Nvidia is again accused of collecting AI data from Netflix and YouTube

According to a report that is receiving a lot of attention from 404 Media.

This conclusion was made after 404 Media collected information leaked from Nvidia's internal conversations on Slack, emails and internal documents. Nvidia has helped itself to "a visual experience equivalent to a lifetime of training data every day," said Ming-Yu Liu, vice president of research at Nvidia and project lead for the Cosmos project. admitted in an email in May. This Cosmos project aims to build a large foundational language model for Nvidia, similar to Google's Gemini 1.5, OpenAI GPT-4 or Llama 3.1 projects. Meta.

Anonymous former Nvidia employees told 404 Media that they were asked to scrape video content from Netflix, YouTube and other major online sources, turning them into training data for use with AI products. company differences.

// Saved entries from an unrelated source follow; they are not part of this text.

(** [parser.parse_args()]: an error is written to standard error and ends
    the program with status 2. *)
Definition parse_args (argv : list argument) : M Namespace :=
  match consume parse_start argv with
  | inl msg => emit (Stderr msg) ;; raise (SystemExit 2)
  | inr st =>
      match finish_parse st with
      | inl msg => emit (Stderr msg) ;; raise (SystemExit 2)
      | inr args => ret args
      end
  end.

(** [args.attr]: the namespace has the attributes the parser declares and
    no other. *)
Definition getattr (args : Namespace) (attr : string) : M pyval :=
  if String.eqb attr "source" then ret (PyStr (ns_source args))
  else if String.eqb attr "destination" then ret (PyStr (ns_destination args))
  else if String.eqb attr "token" then ret (PyStr (ns_token args))
  else if String.eqb attr "yes" then ret (PyBool (ns_yes args))
  else if String.eqb attr "no" then ret (PyBool (ns_no args))
  else if String.eqb attr "default" then ret (PyBool (ns_default args))
  else raise (AttributeError "Namespace" attr).

(** ** [yesno] *)

Definition is_in2 (answer a b : string) : bool :=
  String.eqb answer a || String.eqb answer b.

(** The [while True] loop of [yesno], one round per line read. *)
Fixpoint yesno_loop (message : string) (default : bool) (stdin : list string)
  : run bool :=
  match stdin with
  | [] => Run [Input message None] (Raise EOFError) []
  | line :: rest =>
      let answer := PyStr.lower (PyStr.strip line) in
      let asked := Input message (Some line) in
      if String.eqb answer "" then Run [asked] (Ok default) rest
      else if is_in2 answer "y" "yes" then Run [asked] (Ok true) rest
      else if is_in2 answer "n" "no" then Run [asked] (Ok false) rest
      else if is_in2 answer "q" "quit"
      then Run [asked; Print [OStr "Exit"]] (Raise (SystemExit 0)) rest
      else
        let r := yesno_loop message default rest in
        Run (asked
             :: (if is_in2 answer "p" "pdb" then [Debugger] else [])
             ++ Print [OStr "Please answer YES or NO."] :: trace r)
            (outcome r) (stdin_left r)
  end.

Definition yesno (message : string) (default : bool) (args : Namespace)
  : M bool :=
  if ns_default args then emit (Auto message default) ;; ret default
  else if ns_yes args then emit (Auto message true) ;; ret true
  else if ns_no args then emit (Auto message false) ;; ret false
  else yesno_loop (message ++ (if default then "? [Y/n] " else "? [N/y] "))
                  default.
(** X10: The marker of a frame of the slider is lime when the frame has no speed
    (no "s" column or a missing value); with a speed it is red when the
    speed in MPH is above 15, yellow when it is above 10 and at most 15, and
    lime when it is at most 10, so a faster frame never gets a calmer colour
    than a slower one. *)
Theorem marker_color_follows_speed (df : DataFrame) (i j : nat) :
  (i < nrows df)%nat -> (j < nrows df)%nat ->
  ((frame_get df i "s" = None \/ frame_get df i "s" = Some None) ->
   speed_color (frame_speed_mph df i) = "lime") /\
  (forall si sj : Q,
     frame_get df i "s" = Some (Some si) ->
     frame_get df j "s" = Some (Some sj) -> (si <= sj)%Q ->
     (color_rank (speed_color (frame_speed_mph df i))
      <= color_rank (speed_color (frame_speed_mph df j)))%nat) /\
  (forall si : Q,
     frame_get df i "s" = Some (Some si) ->
     (frame_speed_mph df i == si * 2.045)%Q /\
     (speed_color (frame_speed_mph df i) = "red" <-> (15 < si * 2.045)%Q) /\
     (speed_color (frame_speed_mph df i) = "yellow" <->
      (10 < si * 2.045 /\ si * 2.045 <= 15)%Q) /\
     (speed_color (frame_speed_mph df i) = "lime" <-> (si * 2.045 <= 10)%Q)).
Proof.
  intros _ _. unfold frame_speed_mph. split; [| split].
  - intros [-> | ->]; reflexivity.
  - intros si sj -> -> Hle. apply speed_color_rank_mono.
    unfold MPH. nra.
  - intros si ->. split; [reflexivity |].
    unfold speed_color, MPH.
    destruct (Qgtb (si * 2.045) 15) eqn:E15, (Qgtb (si * 2.045) 10) eqn:E10;
      repeat match goal with
      | H : Qgtb _ _ = true |- _ => apply Qgtb_true in H
      | H : Qgtb _ _ = false |- _ => apply Qgtb_false in H
      end;
      (split; [| split]); split; intros H; try discriminate; try reflexivity;
      try lra.
Qed.
(** * A pseudo-shell command interpreter: model and properties

    The development follows [executor.py] (class [CommandExecutor]): the
    string helpers of the Python standard library that the interpreter calls,
    [posixpath], [shlex.split], an in-memory file system, the verb handlers
    and the [run] entry point with its two capture sessions. *)

From Stdlib Require Import Ascii String List Bool Arith ZArith Lia DecimalString.
From stdpp Require Import base option list strings gmap.

Local Open Scope string_scope.

(** ** Python [str] operations

    A [string] is read as a sequence of code points below 256. *)
Module PyStr.

(** [s.startswith(p)] *)
Fixpoint startswith (p s : string) : bool :=
  match p, s with
  | EmptyString, _ => true
  | String a p', String b s' => Ascii.eqb a b && startswith p' s'
  | String _ _, EmptyString => false
  end.

(** [s.endswith(p)] *)
Definition endswith (p s : string) : bool :=
  startswith (String.rev p) (String.rev s).

(** [p in s], for strings: literal substring test *)
Fixpoint contains (p s : string) : bool :=
  startswith p s ||
  match s with
  | EmptyString => false
  | String _ s' => contains p s'
  end.

(** [sep.join(l)] *)
Fixpoint join (sep : string) (l : list string) : string :=
  match l with
  | [] => ""
  | [x] => x
  | x :: rest => x ++ sep ++ join sep rest
  end.

(** [s.split(sep)] for a one-character separator *)
Fixpoint split (sep : ascii) (s : string) : list string :=
  match s with
  | EmptyString => [""]
  | String c s' =>
      if Ascii.eqb c sep then "" :: split sep s'
      else match split sep s' with
           | [] => [String c ""]
           | w :: ws => String c w :: ws
           end
  end.

(** [s.split(sep, maxsplit)] for a one-character separator *)
Fixpoint split_max (sep : ascii) (s : string) (maxsplit : nat) : list string :=
  match s with
  | EmptyString => [""]
  | String c s' =>
      match maxsplit with
      | O => [s]
      | S m =>
          if Ascii.eqb c sep then "" :: split_max sep s' m
          else match split_max sep s' maxsplit with
               | [] => [String c ""]
               | w :: ws => String c w :: ws
               end
      end
  end.
(** The optional list of [a] holds a record; with the flag it is read. *)
Lemma resolve_dependencies_record_raises_witness :
  nodes Examples.g_pills !! "a"
  = Some (Examples.doc "a" []
            [Examples.extra_deploy; IStr "~/gdrive/pills/Deploy-Guide.md";
             IStr "~/gdrive/pills/style.md"])
  ∧ ∃ e, resolve_dependencies Examples.E_pills Examples.g_pills "a" true
         = Some (Raise e).
Proof.
  assert (Hn : nodes Examples.g_pills !! "a"
               = Some (Examples.doc "a" []
                         [Examples.extra_deploy;
                          IStr "~/gdrive/pills/Deploy-Guide.md";
                          IStr "~/gdrive/pills/style.md"]))
    by (vm_compute; reflexivity).
  split; [exact Hn|].
  apply (resolve_dependencies_record_raises Examples.E_pills Examples.g_pills
           "a" true _ [("path", "extra.md"); ("when", "deploy")] Hn).
  simpl. by left.
Defined.

(** The diamond raises nowhere. *)
Lemma resolve_dependencies_no_raise_witness :
  wf_index Examples.g_diamond
  ∧ (∀ i n, nodes Examples.g_diamond !! i = Some n →
            Forall safe_item (read_lists false n))
  ∧ ∃ l, resolve_dependencies Examples.E_diamond Examples.g_diamond "a" false
         = Some (Ok l).
Proof.
  assert (Hs : ∀ i n, nodes Examples.g_diamond !! i = Some n →
                      Forall safe_item (read_lists false n)).
  { intros i n Hn. apply elem_of_list_to_map_2 in Hn. simpl in Hn.
    repeat (apply elem_of_cons in Hn as [Hn|Hn];
            [injection Hn as -> ->; repeat constructor; by left|]).
    by apply elem_of_nil in Hn. }
  split; [apply index_of_wf|]. split; [exact Hs|].
  apply (resolve_dependencies_no_raise Examples.E_diamond Examples.g_diamond
           "a" false (index_of_wf _) Hs).
  left. vm_compute. by eexists.
Defined.

(** The file name [a.md] resolves to the node [data]. *)
Lemma resolve_node_id_wf_witness :
  wf_index Examples.g_suffix
  ∧ resolve_node_id Examples.E_suffix Examples.g_suffix "a.md" = Ok (Some "data")
  ∧ is_Some (nodes Examples.g_suffix !! "data")
  ∧ resolve_node_id Examples.E_suffix Examples.g_suffix "data" = Ok (Some "data").
Proof.
  assert (H : resolve_node_id Examples.E_suffix Examples.g_suffix "a.md"
              = Ok (Some "data")) by (vm_compute; reflexivity).
  split; [apply index_of_wf|]. split; [exact H|].
  exact (resolve_node_id_wf Examples.E_suffix Examples.g_suffix "a.md" "data"
           (index_of_wf _) H).
Defined.

Lemma resolve_node_id_empty_ref_witness :
  nodes Examples.g_suffix !! EmptyString = None
  ∧ by_path_get (path_join Examples.E_suffix (WORKSPACE Examples.E_suffix)
                   EmptyString)
      (by_path Examples.g_suffix) = None
  ∧ resolve_node_id Examples.E_suffix Examples.g_suffix EmptyString
    = Ok (Some "data").
Proof.
  assert (H1 : nodes Examples.g_suffix !! EmptyString = None)
    by (vm_compute; reflexivity).
  assert (H2 : by_path_get (path_join Examples.E_suffix
                              (WORKSPACE Examples.E_suffix) EmptyString)
                 (by_path Examples.g_suffix) = None)
    by (vm_compute; reflexivity).
  split; [exact H1|]. split; [exact H2|].
  exact (resolve_node_id_empty_ref Examples.E_suffix Examples.g_suffix
           _ "data" _ H1 H2 eq_refl).
Defined.

(** A body that starts with an empty line. *)
Lemma parse_frontmatter_body_strip_witness :
  Str.find closing ((nl +:+ "id: a") +:+ closing +:+ (nl +:+ "Hello"))
  = Some (String.length (nl +:+ "id: a"))
  ∧ starts_blank (nl +:+ "Hello")
  ∧ Str.strip
      (parse_frontmatter
         (marker +:+ (nl +:+ "id: a") +:+ closing +:+ (nl +:+ "Hello"))).2
    = Str.strip (nl +:+ "Hello").
Proof.
  assert (H : Str.find closing ((nl +:+ "id: a") +:+ closing +:+ (nl +:+ "Hello"))
              = Some (String.length (nl +:+ "id: a")))
    by (vm_compute; reflexivity).
  assert (Hb : starts_blank (nl +:+ "Hello")) by (vm_compute; reflexivity).
  split; [exact H|]. split; [exact Hb|].
  exact (parse_frontmatter_body_strip (nl +:+ "id: a") (nl +:+ "Hello") H Hb).
Defined.

Lemma parse_frontmatter_scalar_nonempty_witness :
  (parse_frontmatter Examples.doc_hello).1 !! "id" = Some (VStr "a")
  ∧ Str.is_empty "a" = false.
Proof.
  assert (H : (parse_frontmatter Examples.doc_hello).1 !! "id" = Some (VStr "a"))
    by (vm_compute; reflexivity).
  split; [exact H|].
  exact (parse_frontmatter_scalar_nonempty Examples.doc_hello "id" "a" H).
Defined.

(** An indented note between a key and its list. *)
Lemma parse_lines_ignorable_witness :
  ignorable "  see below" = true
  ∧ parse_lines (["requires:"] ++ "  see below" :: ["  - b"])
    = parse_lines (["requires:"] ++ ["  - b"]).
Proof.
  assert (H : ignorable "  see below" = true) by (vm_compute; reflexivity).
  split; [exact H|].
  exact (parse_lines_ignorable ["requires:"] "  see below" ["  - b"] H).
Defined.

Lemma select_pills_pathless_witness :
  dict_get "path" Cases.pathless = None
  ∧ select_pills Examples.E_pills ["deploy"]
      ([IStr "deploy.md"] ++ IDict Cases.pathless :: [IStr "deploy-more.md"])
      (Collected ∅ ∅ [] [])
    = select_pills Examples.E_pills ["deploy"] [IStr "deploy.md"]
        (Collected ∅ ∅ [] []).
Proof.
  assert (H : dict_get "path" Cases.pathless = None) by reflexivity.
  split; [exact H|].
  exact (select_pills_pathless Examples.E_pills ["deploy"] [IStr "deploy.md"]
           Cases.pathless [IStr "deploy-more.md"] (Collected ∅ ∅ [] []) H).
Defined.

Lemma select_pills_empty_pill_witness :
  EmptyString ∈ [EmptyString]
  ∧ Forall has_path [Examples.extra_deploy; IStr "style.md"]
  ∧ select_pills Examples.E_pills [EmptyString]
      [Examples.extra_deploy; IStr "style.md"] (Collected ∅ ∅ [] [])
    = Collected ∅ ∅ ([] ++ ["extra.md"; "style.md"]) [].
Proof.
  assert (H1 : EmptyString ∈ [EmptyString]) by (by left).
  assert (H2 : Forall has_path [Examples.extra_deploy; IStr "style.md"]).
  { repeat constructor. by eexists. }
  split; [exact H1|]. split; [exact H2|].
  exact (select_pills_empty_pill Examples.E_pills [EmptyString]
           [Examples.extra_deploy; IStr "style.md"] (Collected ∅ ∅ [] []) H1 H2).
Defined.

(** The shared file [a] requires is loaded under its file name. *)
Lemma build_context_external_files_witness :
  ∃ b, build_context Cases.E_ext Cases.g_ext "a" None "" [] = Some (Ok b)
       ∧ b_external_files b !! "y.md" = Some "shared"
       ∧ Str.is_empty "shared" = false
       ∧ ∃ ref, (ref ∈ external_refs_required
                         (collect Cases.E_ext Cases.g_ext (b_nodes b) "" [])
                 ∨ ref ∈ external_refs_optional
                           (collect Cases.E_ext Cases.g_ext (b_nodes b) "" []))
                ∧ path_name Cases.E_ext ref = "y.md"
                ∧ load_external_file Cases.E_ext ref = Some "shared".
Proof.
  destruct (build_context Cases.E_ext Cases.g_ext "a" None "" [])
    as [[b|e]|] eqn:Hb; [|vm_compute in Hb; discriminate..].
  assert (Hk : b_external_files b !! "y.md" = Some "shared").
  { vm_compute in Hb. injection Hb as <-. vm_compute. reflexivity. }
  exists b. split; [reflexivity|]. split; [exact Hk|].
  exact (build_context_external_files Cases.E_ext Cases.g_ext "a" None "" []
           b "y.md" "shared" Hb Hk).
Defined.

(** The two-node cycle entered at the id [a]. *)
Lemma resolve_dependencies_no_duplicates_witness :
  wf_index Examples.g_cycle
  ∧ is_Some (nodes Examples.g_cycle !! "a")
  ∧ resolve_dependencies Examples.E_cycle Examples.g_cycle "a" false
    = Some (Ok ["b"; "a"])
  ∧ NoDup ["b"; "a"].
Proof.
  assert (Hn : is_Some (nodes Examples.g_cycle !! "a"))
    by (vm_compute; by eexists).
  assert (H : resolve_dependencies Examples.E_cycle Examples.g_cycle "a" false
              = Some (Ok ["b"; "a"])) by (vm_compute; reflexivity).
  split; [apply index_of_wf|]. split; [exact Hn|]. split; [exact H|].
  exact (resolve_dependencies_no_duplicates Examples.E_cycle Examples.g_cycle
           "a" false _ (index_of_wf _) Hn H).
Defined.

To accomplish this, the Cosmos project is said to have used an open source video downloader and used machine learning to handle IP, thus avoiding YouTube's blocking efforts. According to leaked information, project managers have discussed using up to 30 virtual machines running on Amazon Web Services to download the equivalent of about 80 years of video, along with countless individual clips each time. day. When these employees questioned the legality of the Cosmos project, the company's leadership assured them that they had received permission from their partners to use the content.

images 1 of Nvidia is again accused of collecting AI data from Netflix and YouTube

For its part, Nvidia claims there was no wrongdoing. " We respect the rights of all content creators and believe that our models and research efforts fully comply with the letter and spirit of copyright law, " said a statement. An Nvidia employee told 404 Media via email. " Copyright law protects particular expressions but not facts, ideas, data or information. Anyone has the right to freely learn about facts, ideas, data or information from another source and use them to create their own expressions. Fair use also protects the ability to use a work for transformative purposes, such as training an AI model .

This is not the first time Nvidia (not to mention most of the rest of the companies in the AI field) has adopted a "pay it forward" approach in collecting its AI training data. In July, Nvidia was also called out in another report for illegally collecting copyrighted videos as AI training data.

At CES 2024, Nvidia caused controversy with vague answers about how it trains its new generative AI engine for games. In response, the company reaffirmed that its tools are "commercially safe." But what is the truth? Let's wait and see!